The thing about George, the thing that had made the whatever-it-was between them possible, was that he never seemed scared. Now he was showing his fear. She didn’t like it. She certainly didn’t want George to know what she felt: how terrified she had been since the eetees had come. How, maybe, she loved him. That would be making the emotions real. That would be letting a live monster into the morgue.
She said, coolly, “Suppose Harvey Gundersen is even halfway right? You’d be asking me to trade the health of perhaps everyone on Earth for my personal safety.”
“Yes,” George said. “Let someone else figure it out.”
She shook her head and glanced one last time at her beautiful, doomed specimen. “Help me with the dog. Then I’ll clean everything out of my lab, as you want.”
5.
The four humvees wound upward through the hills. Up on the mountain, about eight miles away now, the wreck sprawled like a giant trash-can lid someone had hammered onto the ridgetop. Corporal Denise Wyrzbowski watched it as best she could while wrestling her humvee along the unpaved road. No sign of activity at this distance. She distrusted the quiet, though; eetees were always busy with something.
The rolling terrain blocked the line of sight beyond the nearer slopes, but at least here it was grassland, dry and scant. Up ahead, pine trees accumulated with altitude until deep forest blanketed the highest ridges. Too much cover for the enemy.
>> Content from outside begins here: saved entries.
Lemma duplicate_cases t h old :
  table_wf t -> fits 64 h ->
  (exists k j, handle_object t h = Some j /\
     let o := object_at t j in
     let o1 := Object (resource o) (references o + 1) (object_type o) true in
     activation t k j o1 0 /\
     native_handle_duplicate (Some t) h (Some old) =
       (NATIVE_HANDLE_OK, Some (encode_handle k (object_type o) (generation (slot_at t k))),
        Some (activate k j o1 0 t))) \/
  (exists st, native_handle_duplicate (Some t) h (Some old) =
     (st, Some RSD_HANDLE_INVALID, Some t) /\
     (st = NATIVE_HANDLE_STALE /\ handle_object t h = None \/
      st = NATIVE_HANDLE_FULL /\ active_handles t = limit t)).
Proof.
  intros Hwf Hh. unfold native_handle_duplicate, handle_object.
  destruct (decode_slot (Some t) h) as [s|i] eqn:E.
  { apply decode_slot_stale in E as ->. right. eexists. split; [done|by left]. }
  apply decode_slot_iff in E as (Hi & Ha & _); [|done..].
  destruct (free_slot t) as [k|] eqn:Ek.
  2: { right. eexists. split; [done|]. right. split; [done|by apply free_slot_None]. }
  left. pose proof (free_slot_room t k Hwf Ek). apply free_slot_Some in Ek as [Hk Hka].
  destruct (Z.leb_spec (limit t) (active_handles t)); [lia|].
  destruct (tw_slot t Hwf i Hi Ha) as (Hj & Hact & Ht & Hv).
  exists k, (object_index (slot_at t i)). split; [done|].
  set (j := object_index (slot_at t i)) in *. set (o := object_at t j) in *.
  destruct (tw_references t Hwf j Hj Hact) as [Hr Hpos]. fold o in Hr, Hpos.
  pose proof (wf_count_refs t j Hwf). pose proof (tw_limit t Hwf). cbv zeta.
  rewrite Hact. destruct (Z.eqb_spec (references o) UINT16_MAX) as [Hmax|_];
    [unfold UINT16_MAX in Hmax; lia|]. cbn [negb orb].
  rewrite wrap_small by (unfold fits; lia). split.
  { constructor; try done; simpl; fold o; rewrite ?Ht, ?Hact; try done. lia. }
  unfold activate, count_objects. cbn [object_type active_objects set_slot set_object count_handles].
  pose proof (wf_counts t Hwf) as [_ Hc]. rewrite Z.add_0_r, (wrap_small 16 (active_objects t)) by (unfold fits; lia).
  by rewrite Ht.
Qed.

(** Installing a resource of a valid type on a table that is not full makes
    exactly one new handle live, for a fresh object that holds the resource with
    one reference; all other handles and objects are untouched.  It is refused
    as full exactly when the table's handles are at its limit, and a refusal
    changes nothing and stores the invalid handle. *)
Theorem native_handle_install_correct t type res old :
  table_wf t ->
  let '(st, out, t') := native_handle_install (Some t) type (Some res) (Some old) in
  match st with
  | NATIVE_HANDLE_OK => exists t1 h j,
      t' = Some t1 /\ out = Some h /\ fits 64 h /\ table_wf t1 /\
      handle_object t h = None /\ object_active (object_at t j) = false /\
      (forall g, fits 64 g -> handle_object t1 g = if g =? h then Some j else handle_object t g) /\
      (forall k, 0 <= k ->
         object_at t1 k = if k =? j then Object res 1 type true else object_at t k)
  | NATIVE_HANDLE_BAD_TYPE =>
      valid_type type = false /\ out = Some RSD_HANDLE_INVALID /\ t' = Some t
  | NATIVE_HANDLE_FULL =>
      active_handles t = limit t /\ out = Some RSD_HANDLE_INVALID /\ t' = Some t
  | _ => False
  end.
Proof.
  intros Hwf. destruct (install_cases t type res old Hwf) as
    [(k & j & Hac & Hja & ->) | (st & -> & [[-> H] | [-> H]])]; [|done|done].
  destruct (activate_handles t k j _ 1 Hwf Hac) as (Hnone & Hfit & Hhan).
  destruct (activate_slots t k j _ 1 Hwf Hac) as [_ Hobj].
  eexists _, _, j. split; [reflexivity|]. split; [reflexivity|]. split; [exact Hfit|].
  split; [exact (activate_wf t k j _ 1 Hwf Hac)|]. split; [exact Hnone|].
  split; [exact Hja|]. split; [exact Hhan|]. intros i Hi.
  etransitivity; [exact (Hobj i Hi)|]. by case_decide; destruct (Z.eqb_spec i j).
Qed.
Definition descriptor_for_stage l (stage : Z) : option (boot_stage_descriptor Ctx) :=
  (fun i => descriptors l !!! i) <$> first_index (fun d => stage_id d =? stage) (descriptors l).

Definition set_refusal (r : refusal) l : boot_ledger Ctx :=
  let '(st, stage, capability) := r in
  Ledger (descriptors l) (canonical_order l) (validated_stage_ids l) (receipts l)
    (established_capabilities l) st stage capability (validated_plan_fingerprint l)
    (fingerprint l) (executed_count l) (optional_skip_count l) (validated l) (executed l)
    (degraded l).

Definition boot_ledger_reset : boot_ledger Ctx :=
  Ledger [] [] [] [] [] STATUS_NOT_VALIDATED BOOT_STAGE_INVALID BOOT_CAPABILITY_INVALID
    0 0 0 0 false false false.

Definition boot_ledger_add_stage l d : boot_ledger_status * boot_ledger Ctx :=
  if (BOOT_LEDGER_STAGE_CAPACITY <=? length (descriptors l))%nat then
    (STATUS_TOO_MANY_STAGES,
     set_refusal (STATUS_TOO_MANY_STAGES, stage_id d, BOOT_CAPABILITY_INVALID) l)
  else
    (STATUS_OK,
     Ledger (descriptors l ++ [d]) (canonical_order l) (validated_stage_ids l) (receipts l)
       (established_capabilities l) STATUS_NOT_VALIDATED (refusal_stage l)
       (refusal_capability l) (validated_plan_fingerprint l) (fingerprint l)
       (executed_count l) (optional_skip_count l) false false (degraded l)).

(** ** Validation *)

Definition irreversible_requirements (class : Z) : list Z :=
  if class =? BOOT_IRREVERSIBLE_PAT_CR3 then
    [BOOT_CAPABILITY_DEVICE_WINDOW_REGISTRY_VALIDATED;
     BOOT_CAPABILITY_PHYSICAL_FRAME_ALLOCATOR_AVAILABLE]
  else if class =? BOOT_IRREVERSIBLE_INTERRUPT_ENABLE then
    [BOOT_CAPABILITY_IDT_INSTALLED; BOOT_CAPABILITY_INTERRUPT_CONTROLLERS_CONFIGURED]
  else if class =? BOOT_IRREVERSIBLE_FRAMEBUFFER_OUTPUT then
    [BOOT_CAPABILITY_FRAMEBUFFER_WC_INDEPENDENTLY_PROVED]
  else if class =? BOOT_IRREVERSIBLE_APIC_TIMER then
    [BOOT_CAPABILITY_IDT_INSTALLED; BOOT_CAPABILITY_INTERRUPT_CONTROLLERS_CONFIGURED;
     BOOT_CAPABILITY_INTERRUPTS_ENABLED; BOOT_CAPABILITY_CLOCKS_DISCOVERED]
  else if class =? BOOT_IRREVERSIBLE_SCHEDULER then
    [BOOT_CAPABILITY_HEAP_AVAILABLE; BOOT_CAPABILITY_THREADING_AVAILABLE;
     BOOT_CAPABILITY_TIMER_CALIBRATION_COMPLETE; BOOT_CAPABILITY_INTERRUPTS_ENABLED]
  else [].

Definition irreversible_requirement_at (class : Z) (index : nat) : option Z :=
  irreversible_requirements class !! index.

Fixpoint check_requirements (id : Z) (earlier rest : list Z) : option refusal :=
  match rest with
  | [] => None
  | capability :: rest =>
      if negb (capability_is_known capability) then
        Some (STATUS_UNKNOWN_CAPABILITY, id, capability)
      else if descriptor_has_capability earlier capability then
        Some (STATUS_DUPLICATE_CAPABILITY_REQUIREMENT, id, capability)
      else check_requirements id (earlier ++ [capability]) rest
  end.

(** The loop over provided then skipped capabilities of stage [index]: [n]
    iterations left from [capability_index]. *)
Fixpoint claim_capabilities d (index n capability_index : nat) (providers : provider_map) :
    refusal + provider_map :=
  match n with
  | O => inr providers
  | S n =>
      let np := length (provided_capabilities d) in
      let skipped := (np <=? capability_index)%nat in
      let source_index := if skipped then (capability_index - np)%nat else capability_index in
      let capability :=
        if skipped then skipped_capabilities d !!! source_index
        else provided_capabilities d !!! source_index in
      if negb (capability_is_known capability) then
        inl (STATUS_UNKNOWN_CAPABILITY, stage_id d, capability)
      else
        let common_outcome :=
          skipped && bool_decide (providers !! capability = Some index) &&
          descriptor_has_capability (provided_capabilities d) capability &&
          negb (descriptor_has_capability (take source_index (skipped_capabilities d))
                  capability) in
        match providers !! capability with
        | Some _ =>
            if negb common_outcome then
              inl (STATUS_DUPLICATE_CAPABILITY_PROVIDER, stage_id d, capability)
            else claim_capabilities d index n (S capability_index) providers
        | None =>
            claim_capabilities d index n (S capability_index) (<[capability := index]> providers)
        end
  end.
She didn’t feel comfortable here. She wasn’t a country girl. She had fought house to house in the San Bernadino Valley with seized eetee firearms and makeshift body armor, but that was familiar freeway-and-subdivision country. You recognized what belonged and what didn’t. Up there in the forest, she wouldn’t know whether a sudden flight of birds was a nature show or an eetee ambush.
Not that she hadn’t seen new sights in the Valley: eetees roaring along Figueroa Avenue in a Lincoln Navigator; eetee muckamucks cavorting in a swimming pool full of yellow slime; eetee grunts dead and bloated in an alleyway, lunch for a pack of feral dogs.
Movement in the sky. She tensed, then recognized it as a vulture rising on an updraft. Roadkill nearby? “What’s that?” she asked the guide, a prim Nordic-looking local named Otis Redinger.
He turned to cast a disinterested glance in the direction she pointed. “Probably a dead gook,” he said. “Or maybe a jackrabbit.”
“A dead eetee?” Adrenaline stirred in her blood. “What could kill them out here? In the middle of nowhere?”